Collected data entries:
+ + + + +
Lemma lock_step_effect al tid t m c ps : (lt_call t = CondWait -> lt_at t <> Notify /\ lt_at t <> Retry) -> (lt_at t = CheckOwner -> owner m = None \/ owner m = lt_cur t) ->
  exists o, lock_step tid t m c ps al = Some o /\ lock_effect tid t m o.
Proof.
  intros Hcond Hown. assert (Hno : forall e, comes_back_holding (lt_call t) (Refuses e) -> lt_call t = CondWait) by (intros e [?|[?|?]]; done). unfold lock_step. destruct (lt_at t) as [| |cap| | | | | | | | | |] eqn:Hat.
  - unfold try_step. destruct (locked m) eqn:Hl; [|eexists; split; [done|]; apply (Acquires _ _ _ _ TakeOwner); auto].
    assert (Hf : lt_call t <> CondWait -> exists o, answer m c ps (Flag false) = Some o /\ lock_effect tid t m o) by (intros Hc; apply answer_gives; try done; intros [?|[?|?]]; done).
    destruct (lt_call t) eqn:Hc; try (by apply Hf); quiet.
  - unfold prepare_wait_step. destruct (prepare_current_wait_capacity _ _ _) as [cap|]; [quiet; by rewrite Hat|]. apply answer_gives; try done. intros Hk%Hno. unfold holding. by rewrite Hat, Hk.
  - unfold arm_step. destruct (try_prepare_total (lt_cur t) cap (which_queue (waits_on (lt_call t)) m c) ps) as [[[armed q] ps'] ->]. cbn [mbind option_bind].
    pose proof (put_queue_mutex (waits_on (lt_call t)) q m c) as [Hl Ho]. destruct (put_queue _ _ _ _) as [m' c']. cbn in Hl, Ho. destruct armed as [[]|]; quiet; try (by rewrite Hat); destruct (lt_call t) eqn:Hc; cbn; rewrite ?Hat; try done.
  - apply answer_gives; try done. intros Hk%Hno. unfold holding. by rewrite Hat, Hk.
  - unfold retry_step. destruct (locked m) eqn:Hl; [quiet; destruct (lt_call t); try done; by destruct (Hcond eq_refl)|]. eexists. split; [done|]. apply (Acquires _ _ _ _ Cancel); auto.
  - unfold cancel_step. destruct (cancel_wait _ _ _) as [[b q] ps']. cbn. quiet; by rewrite Hat.
  - eexists. split; [done|]. apply (Owns _ _ _ _ (granted_answer (lt_call t))); try done; cbn; destruct (lt_cur t); auto.
  - unfold in_wait_step. destruct (lt_cur t) as [pid|]; [destruct (wait_resolved ps pid)|]; quiet.
  - unfold past_wait_step. destruct (finish_wait_tail _ _ _) as [q ps']. pose proof (put_queue_mutex (waits_on (lt_call t)) q m c) as [Hl Ho]. destruct (put_queue _ _ _ _) as [m' c']. quiet.
  - unfold check_owner_step. destruct (bool_decide (owner m = None) || bool_decide (owner m = lt_cur t)) eqn:Hb; [eexists; split; [done|]; by apply Clears|].
    apply orb_false_iff in Hb as [H1%bool_decide_eq_false_1 H2%bool_decide_eq_false_1]. destruct (Hown eq_refl); done.
  - eexists. split; [done|]. by apply Releases.
  - unfold wake_next_step. destruct (wake_one _ _) as [[w q] ps']. cbn. destruct (lt_call t) eqn:Hc; try (apply answer_gives; try done; rewrite Hc; intros [?|[?|?]]; done). quiet.
  - unfold notify_step. destruct (match lt_call t with NotifyOne => _ | _ => _ end) as [[w q] ps']. cbn. apply answer_gives; try done. intros [Hk|[?|?]]; try done. by destruct (Hcond Hk).
Qed.

Lemma lock_run_mutex tid al s : mutex_inv s -> exists s', lock_run tid al s = Some s' /\ mutex_inv s'.
Proof.
  intros Hi. unfold lock_run. destruct (l_tasks s !! tid) as [t|] eqn:Et; [|eauto]. destruct (mi_task _ Hi tid t Et) as [Hcur Hheld Hun Hctx Hcond Hgave]. pose proof Hi as [Hex Hlk Hown _].
  destruct (lock_step_effect al tid t (mutex s) (cond s) (l_procs s) Hcond) as (o & -> & Hef).
  { intros Hat. assert (Hh : holding t = true) by (unfold holding; by rewrite Hat). destruct (owner (mutex s)) as [pid|] eqn:Ho; [|by left]. right. pose proof (Hown pid eq_refl). specialize (Hheld Hh). destruct Hcur as [->|E]; [congruence|]. by specialize (Hctx Hh E). }
  cbn [mbind option_bind]. eexists. split; [done|].
  destruct Hef as [a Hl Ho Hobs -> Hh Hu Hc Hg|r Hl Ho Hobs -> Hr|a Hf Hl Ho Hobs -> Ha|r Hat Hl Ho Hobs ->|Hat Hl Ho Hobs ->|Hat Hl Ho Hobs ->]; rewrite Hobs, ?app_nil_r.
  - apply (mutex_inv_frame s _ _ _ tid t (Some (goto a t))); try done. by intros t' [= <-].
  - apply (mutex_inv_frame s _ _ _ tid t None); try done; [by rewrite holder_app|]. apply exclusive_app. split; [done|]. cbn. split; [|done]. intros Hk. by apply Hheld, Hr.
  - assert (Hno : holder (l_log s) = None) by (rewrite Hf in Hlk; by destruct (holder (l_log s))). assert (Hon : owner (mutex s) = None) by (destruct (owner (mutex s)) as [pid|] eqn:E; [by rewrite (Hown pid eq_refl) in Hno|done]).
    apply (mutex_inv_change s _ _ _ tid t (Some (goto a t))); try done; [by right|apply exclusive_app; split; [done|]; by split; [exact Hno|]|left; by rewrite holder_app|by rewrite holder_app|rewrite Ho, Hon; done|].
    intros t' [= <-]. rewrite holder_app. split; cbn; rewrite ?Ho; try done; [intros _; destruct Ha as [-> | ->]; done|]. unfold gave_up. cbn. destruct Ha as [-> | ->]; by destruct (lt_call t).
  - assert (Hh : holder (l_log s) = Some tid) by (apply Hheld; unfold holding; by rewrite Hat). apply (mutex_inv_change s _ _ _ tid t None); try done; [by left| |left; by rewrite holder_app| |].
    + apply exclusive_app. split; [done|]. cbn. split; [|done]. by intros _.
    + by rewrite Hl, Hlk, holder_app.
    + rewrite holder_app. cbn. rewrite Hh. intros pid E. destruct Ho as [Ho|Ho]; [rewrite <- Hh; apply Hown; congruence|]. destruct Hcur; congruence.
  - assert (Hh : holder (l_log s) = Some tid) by (apply Hheld; unfold holding; by rewrite Hat). apply (mutex_inv_change s _ _ _ tid t (Some (goto Release t))); try done; [by left|by left|by rewrite Hl, Hlk|by rewrite Ho|]. intros t' [= <-]. split; cbn; try done. unfold gave_up. cbn. by destruct (lt_call t).
  - assert (Hh : holder (l_log s) = Some tid) by (apply Hheld; unfold holding; by rewrite Hat).
    apply (mutex_inv_change s _ _ _ tid t (Some (goto WakeNext t))); try done; [by left|apply exclusive_app; split; [done|]; by split; [exact Hh|]|right; by rewrite holder_app|by rewrite Hl, holder_app| |].
    + rewrite Ho, Hun; [done|]. unfold unowned. by rewrite Hat.
    + intros t' [= <-]. split; cbn; try done. by rewrite holder_app.
Qed.

Lemma lock_start_mutex tid inp c s : mutex_inv s -> polite (LStart tid inp c) s -> mutex_inv (lock_start tid inp c s).
Proof.
  intros Hi Hp. unfold lock_start. destruct (l_tasks s !! tid) eqn:Et; [done|]. destruct Hi as [Hlog Hlock Hown Htask]. split; try done. cbn. intros x t [[<- <-]|[? E]]%lookup_insert_Some; [|by apply Htask].
  split; cbn; [destruct inp; auto|destruct c; try done; naive_solver|by destruct c| |by destruct c|by destruct c]. destruct c; try done; cbn; destruct Hp as [? Hp], inp; try done; intros _ _; by apply Hp.
Qed.

Lemma lock_exec_mutex e s : mutex_inv s -> polite e s -> exists s', lock_exec e s = Some s' /\ mutex_inv s'.
Proof.
  intros Hi Hp. assert (Hps : forall ps, mutex_inv (with_lprocs ps s)) by (intros; by destruct Hi).
  destruct e; cbn [lock_exec]; [eexists; split; [done|]; by apply lock_start_mutex|by apply lock_run_mutex|eexists; split; [done|]; try case_match; auto..].
Qed.

Lemma lock_exec_all_mutex es s : mutex_inv s -> disciplined es s -> exists s', lock_exec_all es s = Some s' /\ mutex_inv s'.
Proof.
  revert s. induction es as [|e es IH]; intros s Hi Hd; [by exists s|]. destruct Hd as [Hp Hd]. destruct (lock_exec_mutex e s Hi Hp) as (s1 & E & Hi1). cbn. rewrite E. cbn. apply IH; [done|by apply Hd].
Qed.

Lemma locks_new_mutex ps : mutex_inv (locks_new ps).
Proof. by split. Qed.

(** * Waiting for the mutex and the condition variable *)

(** Where a task waits *)
Definition waiting (t : LockTask) : option (Which * Stage) :=
  match lt_at t with
  | Retry | Cancel => Some (OnMutex, Armed)
  | CheckOwner | Release | WakeNext => match lt_call t with CondWait => Some (OnCond, Armed) | _ => None end
  | InWait => Some (waits_on (lt_call t), Waits)
  | PastWait => Some (waits_on (lt_call t), Leaves)
  | _ => None
  end.

Abbreviation LockTasks := (gmap Z LockTask).

Definition where_waits (ts : LockTasks) (tid : Z) : option (Which * Stage) := ts !! tid ≫= waiting.
Definition entries (m : KMutex) (c : CondVar) (w : Which) : list Entry := waiters (which_queue w m c).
+ + + + +
**Your assignment:**
Check every line of the records, and copy the ones that hold the word "Hctx".

**Final answer:**
  intros Hi. unfold lock_run. destruct (l_tasks s !! tid) as [t|] eqn:Et; [|eauto]. destruct (mi_task _ Hi tid t Et) as [Hcur Hheld Hun Hctx Hcond Hgave]. pose proof Hi as [Hex Hlk Hown _].
  { intros Hat. assert (Hh : holding t = true) by (unfold holding; by rewrite Hat). destruct (owner (mutex s)) as [pid|] eqn:Ho; [|by left]. right. pose proof (Hown pid eq_refl). specialize (Hheld Hh). destruct Hcur as [->|E]; [congruence|]. by specialize (Hctx Hh E). }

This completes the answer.